__What you have to do__
Could you restate word for word every line of the records below, from the first one to the one holding "witnesses evaluate with them."?

__Supplied data__
------------------------

(* ===== verification/Prelude.v ===== *)
(** * L3KV: a verified model of a replicated key-value store

    L3KV (src/) is a C++ key-value service.  An engine keeps JSON or binary documents in
    eight in-memory shards, each owned by a thread with a message queue, logs every write
    to a write-ahead log before applying it, stamps it with a hybrid logical clock, and
    maintains a Merkle tree over all values.  Nodes gossip their Merkle roots over a mesh
    of TCP connections, descend to the buckets that differ, and exchange values as
    mutations resolved by last-writer-wins.  Clients talk to a ZeroMQ front end that
    authenticates sessions; the engine checks per-prefix access rules.

    This library translates the program into executable definitions and proves what makes
    it correct.  Definitions keep the names of the source; a data member [x_] is the record
    field [x_].

    ** Files and what they model

    Shared:
    - [Prelude]: bytes, machine integers with their wrap-around written out ([u32], [i64],
      ...), little-endian encodings, exceptions as [result], tactics and hint databases.
    - [Extern]: the libraries the program only calls, as classes of operations with classes
      of laws: xxHash ([XXH3]), lite3cpp buffers and JSON ([Lite3]), zstd ([Zstd]).
    - [CxxString]: the parts of std::string and its numeric conversions the source uses.
    - [CxxStream]: what std::ostream prints: integers, [std::fixed] and general doubles, padding.
    - [Json]: a reader of JSON texts, the reference for the text the service prints.
    - [OrdMap]: std::map with string keys as a sorted association list.
    - [Samples]: concrete instances of the library classes, which satisfy the laws; the
      witnesses evaluate with them.

    Components (file under src/engine/ unless given):
    - [Clock]: clock.hpp, clock.cpp.  [hlc_now], [hlc_update], [reserve_logical],
      [tlc_now]; [sys_step] interleaves the global clock with any number of thread-local
      ones.  Readings of the physical clock are an input list.
    - [Merkle]: merkle.hpp.  Five levels with dirty flags, [apply_delta],
      [recompute_dirty], [get_root_hash].
    - [Wal]: wal.hpp (the POSIX branch).  Record formats, CRC-32, [write_raw] against a list
      of answers of write(2), [append], [append_batch], [recover] with truncation.
    - [Credential]: credential_manager.hpp.  Users, rules, [check_permission]; std::sort is
      a class with its contract.
    - [KeyBuilder]: KeyBuilder.hpp, including the two recycled buffers the views point into.
    - [ReplicationLog]: replication_log.hpp.
    - [Blob]: [ZstdManager] and [Blob] of store.hpp.
    - [Store]: the shard maps, routing, [apply_put] with the credential hooks,
      [apply_patch_int], [apply_patch_str], [apply_del], [get] of store.hpp.
    - [Engine]: the rest of [Engine] in store.hpp as a state monad over the store, log,
      clock and shard queues: [put], [patch_int], [patch_str], [del], [batch_put],
      [batch_get], [apply_mutation], [apply_batch_mutations], [wait_all_shards], the replay
      of the log and [engine_open].  A shard thread is [core_step] on its queue.
    - [Scan]: bucket listings and prefix scans of store.hpp.
    - [Sync]: sync_manager.hpp, every message and handler; [SyncMetrics]: what they report to
      the metrics.
    - [Zmq]: src/zmq/zmq_server.cpp, one iteration of the serving loop; [Frontend]: the loop
      over a sequence of requests and the abstract service it implements.
    - [Metrics]: src/observability/simple_metrics.cpp, the counters; [MetricsText]: the text
      renderings [dump_metrics], [get_metrics_string] and [get_json].
    - [Mesh]: mesh.hpp, mesh.cpp.  Both directions of a connection as event-driven state
      machines, the peer table and [Mesh::send].
    - [Main]: src/main.cpp.  Command line, [load_config] (nlohmann::json is a class), the
      connect loop, the message callback, and clusters of nodes wired by it.
    - [Service]: the threads of main.cpp, the gossip loop of sync_manager.hpp and the accept
      handler of mesh.cpp, from start-up to the joins.
    - [Logger]: src/observability/file_logger.hpp and the start-up messages of main.cpp.

    The vendored queue (src/lib/concurrentqueue), as far as the engine uses it:
    - [CqArith]: comparison of wrapping indices, powers of two, the hash of thread ids.
    - [CqProducer]: concurrentqueue.h, [ImplicitProducer], the sub-queue of one enqueuing
      thread, and the block pool.  [enqueue_step] and [dequeue_step] are one access to shared
      memory each; [step] interleaves one enqueuing thread, any number of dequeuing threads
      and the other users of the pool.
    - [CqFreeList]: concurrentqueue.h, [FreeList], the reference-counted stack of free blocks.
    - [CqTable]: concurrentqueue.h, [get_or_add_implicit_producer], the lock-free table that
      gives every thread a sub-queue of its own, its growth, and the exit of threads.
    - [CqInv], [CqIndex], [CqLin]: the invariant: tickets of the dequeuers, counting per
      block, ownership of blocks, the block index; its preservation and the events it emits.
    - [CqSub]: a sub-queue from its first access on: memory safety, the accesses a call needs,
      calls made one at a time.
    - [CqFifo]: what interleaved calls return: a queue that is atomic except for dequeues that
      may find nothing while others are under way.
    - [CqQueue]: [try_dequeue] and [size_approx] over all sub-queues, against the interface
      [SubQueue], which implicit producers that share one pool satisfy; whole calls in sequence.
    - [CqDtor]: [~ImplicitProducer] and [~ConcurrentQueue].
    - [CqExit]: [ThreadExitNotifier], the per-thread lists of sub-queues to tell when a thread
      exits, against threads that subscribe, unsubscribe and exit in any order.
    - [CqBulk]: [dequeue_bulk] as a whole call.
    - [CqBlocking]: blockingconcurrentqueue.h; the semaphore is the class [Semaphore].  A
      dequeue visits the sub-queues one step at a time, enqueues interleaving; one thread
      dequeues, as every shard queue of the engine has one consumer.
    - [ShardLoop]: the loop of a shard thread and [~Engine] of store.hpp on that queue.

    Properties that span components are in [StoreSpec], [Recovery], [Lww], [EngineProps],
    [SyncProps], [Repair] (a whole round of anti-entropy between two nodes), [Converge] (two
    rounds) and the last part of [Main].

    ** What is shown

    - The whole: to any sequence of requests the server answers what a map of documents behind
      sessions and access rules answers ([service_refines_kv]), and a prefix of the requests survives a crash
      ([service_survives_crash]).
    - Contents: the store refines a map from keys to documents ([store_refines_kv]); scans
      return exactly the live keys ([prefix_scan_exact], [prefix_scan_complete]); keys with
      a common tag share a shard ([hash_tag_colocates]).
    - Durability: log recovery after a crash at any byte, after damage and after
      continuation ([crash_recovery], [corrupt_byte_stops_recovery],
      [recover_then_continue]); the log's write loop ([write_raw_spec],
      [write_raw_terminates]); atomicity and durability of whole engine calls
      ([crash_atomicity]).
    - Time: uniqueness and causality of timestamps and termination of [now]
      ([timestamps_unique], [tlc_now_refines], [hlc_causality], [hlc_now_terminates]).
    - Anti-entropy: the tree is what a full rehash gives and is a function of the contents
      ([lazy_root_is_full_root], [merkle_reflects_contents],
      [bucket_listing_explains_leaf]); gossip finds exactly the differing buckets, listings
      request exactly the differing keys, transfers repair them
      ([gossip_finds_divergence], [listing_requests_differences], [transfer_repairs_key],
      [parse_meta_roundtrip]); replicas converge ([lww_convergence]).  A whole exchange, all
      lanes delivered, leaves the receiver with the merge of both nodes
      ([anti_entropy_merges]); two exchanges, one in each direction, make both nodes equal
      ([nodes_converge]).
    - Concurrency: the outcome of an asynchronous batch does not depend on the order in
      which shard threads run ([batch_put_any_schedule]).  A sub-queue of the lock-free queue
      refines an atomic queue whose dequeues may find nothing only when another dequeue holds
      an element back ([subqueue_refines_fifo]), touches no freed memory
      ([subqueue_memory_safe]), ends every call within a fixed number of its own accesses and
      one call of the pool of blocks ([subqueue_steps_bounded]), and run alone is a list
      ([subqueue_sequential]); the list of free blocks is a set ([free_list_is_set]) and no two
      threads share a sub-queue ([producers_exclusive]); the whole queue keeps the order of
      every enqueuing thread ([queue_keeps_threads_in_order]) and nothing more
      ([threads_not_ordered]); its destruction loses no element and frees every block
      ([queue_destroyed]); a bulk dequeue is as many single ones
      ([dequeue_bulk_is_dequeues]); the exit of threads refines lists of listeners
      ([exit_notifier_refines]) and touches no freed one while queues outlive the exits
      ([exit_memory_safe]); the one
      thread that dequeues never spins once it has a permit ([permits_are_elements]); a shard thread executes the
      submitted tasks and ends at shutdown ([shard_thread_executes], [shutdown_drains]).
    - Access: [check_permission_longest], [set_acl_effective], [denied_leaves_no_trace],
      [session_confined], [auth_checks_secret], [unauthenticated_rejected].
    - Transport and service: [frames_in_order], [framing_roundtrip], [mesh_send_spec],
      [metrics_count_events], [max_latency_is_maximum], [metrics_fit_types],
      [get_json_parses], [dump_is_metrics_string], [log_reads_back], [configured_peers_have_ids],
      [replication_window], [meta_key_injective], [main_never_flushes], [sync_stop_ends].
    - Where the code does not do what it means to: [auth_bypass],
      [control_lane_never_repairs], [sent_frame_misread], [batch_overtakes_put],
      [patch_loses_to_older_mutation], [write_error_stalls], [handshake_can_be_split],
      [tombstone_requested_again], [compression_separates_equal_replicas],
      [failed_write_hides_later_records], [long_keys_share_meta],
      [tlc_update_not_causal], [hlc_update_overflow_regresses],
      [config_error_keeps_prefix], [shutdown_can_drop_task], [quote_breaks_json],
      [exit_reads_freed_listener], [equal_values_hide_newer_timestamps],
      [rejected_counts_as_repaired].

    ** Conventions

    A computation is an option where it can wait for the operating system or the clock
    ([None]: it is still waiting when the inputs run out) and a [result] where it can
    throw.  Memory the source reads after it has died or beyond its end is a parameter of
    the model ([stale], [beyond], [wild], [no_frame]); theorems either hold for every value
    or name the value they assume ([id] for [stale]: the views still read their strings).
    Locks make the locked regions atomic.

    The memory of the queue is sequentially consistent: fences and memory orders are not
    represented.  An allocation is one step.  The sub-queues use the free list as the set that
    [CqFreeList] shows it to be, an oracle choosing the block ([answers]), and have one enqueuing
    thread each, which [CqTable] shows the table to ensure.  Indices wrap at
    64 bits and start anywhere ([start], a multiple of the block size); theorems bound the
    number of steps by 2^60, far below the 2^63 operations after which a stalled dequeue could
    take an index for another.

    Fuel: [recover_loop] and [decode_entries] run with the length of what they read plus
    one, every iteration consuming at least one byte; [rep_bucket_loop] with the length of
    the message plus one, ten bytes an iteration; [read_loop] of [Mesh] with two reads per
    byte plus two, which [read_loop_settled] shows to be enough; [digits_acc] with
    the 20 digits of a 64-bit integer; [grow_capacity] with 64 doublings of a 64-bit
    capacity, of which [grow_capacity_spec] shows that fewer are needed; [destroy_elements]
    with the number of elements left; the decimal exponent of a double is found in at most 350
    rounds, more than the range of a double needs; [bulk_loop] with one round per started block;
    the JSON reader has the length of its
    text, every call consuming a byte.  All other recursion is structural.

    ** Not modelled

    The Windows branches; wal_storage.hpp (unused adapters); trace output on the
    standard streams; explicit producers, tokens, the bulk enqueue and moving of the vendored queue,
    which the engine does not use; weak memory; the consistent-hash ring that main.cpp fills
    and does not use.  Reads of shard maps without their lock ([get_bucket_keys]) are modelled
    as if atomic. *)
From Stdlib Require Export ZArith Lia.
From Stdlib Require Import String.
From coqutil Require Export Byte Word.LittleEndianList.
From stdpp Require Export base list gmap sorting.
From stdpp Require Import strings.
#[global] Open Scope Z_scope.
#[global] Set Default Goal Selector "!".

Declare Scope l3kv_scope.
Delimit Scope l3kv_scope with l3.

(** ** Bytes

    [std::string], [std::string_view], [std::vector<uint8_t>] and the contents of
    files are all lists of bytes. *)

Abbreviation bytes := (list Byte.byte).

#[export] Instance byte_eq_dec : EqDecision Byte.byte := Byte.byte_eq_dec.

#[export] Program Instance byte_countable : Countable Byte.byte :=
  inj_countable Byte.to_N Byte.of_N _.
Next Obligation. apply Byte.of_to_N. Qed.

------------------------

__Reply to the exercise__
(* ===== verification/Prelude.v ===== *)
(** * L3KV: a verified model of a replicated key-value store

    L3KV (src/) is a C++ key-value service.  An engine keeps JSON or binary documents in
    eight in-memory shards, each owned by a thread with a message queue, logs every write
    to a write-ahead log before applying it, stamps it with a hybrid logical clock, and
    maintains a Merkle tree over all values.  Nodes gossip their Merkle roots over a mesh
    of TCP connections, descend to the buckets that differ, and exchange values as
    mutations resolved by last-writer-wins.  Clients talk to a ZeroMQ front end that
    authenticates sessions; the engine checks per-prefix access rules.

    This library translates the program into executable definitions and proves what makes
    it correct.  Definitions keep the names of the source; a data member [x_] is the record
    field [x_].

    ** Files and what they model

    Shared:
    - [Prelude]: bytes, machine integers with their wrap-around written out ([u32], [i64],
      ...), little-endian encodings, exceptions as [result], tactics and hint databases.
    - [Extern]: the libraries the program only calls, as classes of operations with classes
      of laws: xxHash ([XXH3]), lite3cpp buffers and JSON ([Lite3]), zstd ([Zstd]).
    - [CxxString]: the parts of std::string and its numeric conversions the source uses.
    - [CxxStream]: what std::ostream prints: integers, [std::fixed] and general doubles, padding.
    - [Json]: a reader of JSON texts, the reference for the text the service prints.
    - [OrdMap]: std::map with string keys as a sorted association list.
    - [Samples]: concrete instances of the library classes, which satisfy the laws; the
      witnesses evaluate with them.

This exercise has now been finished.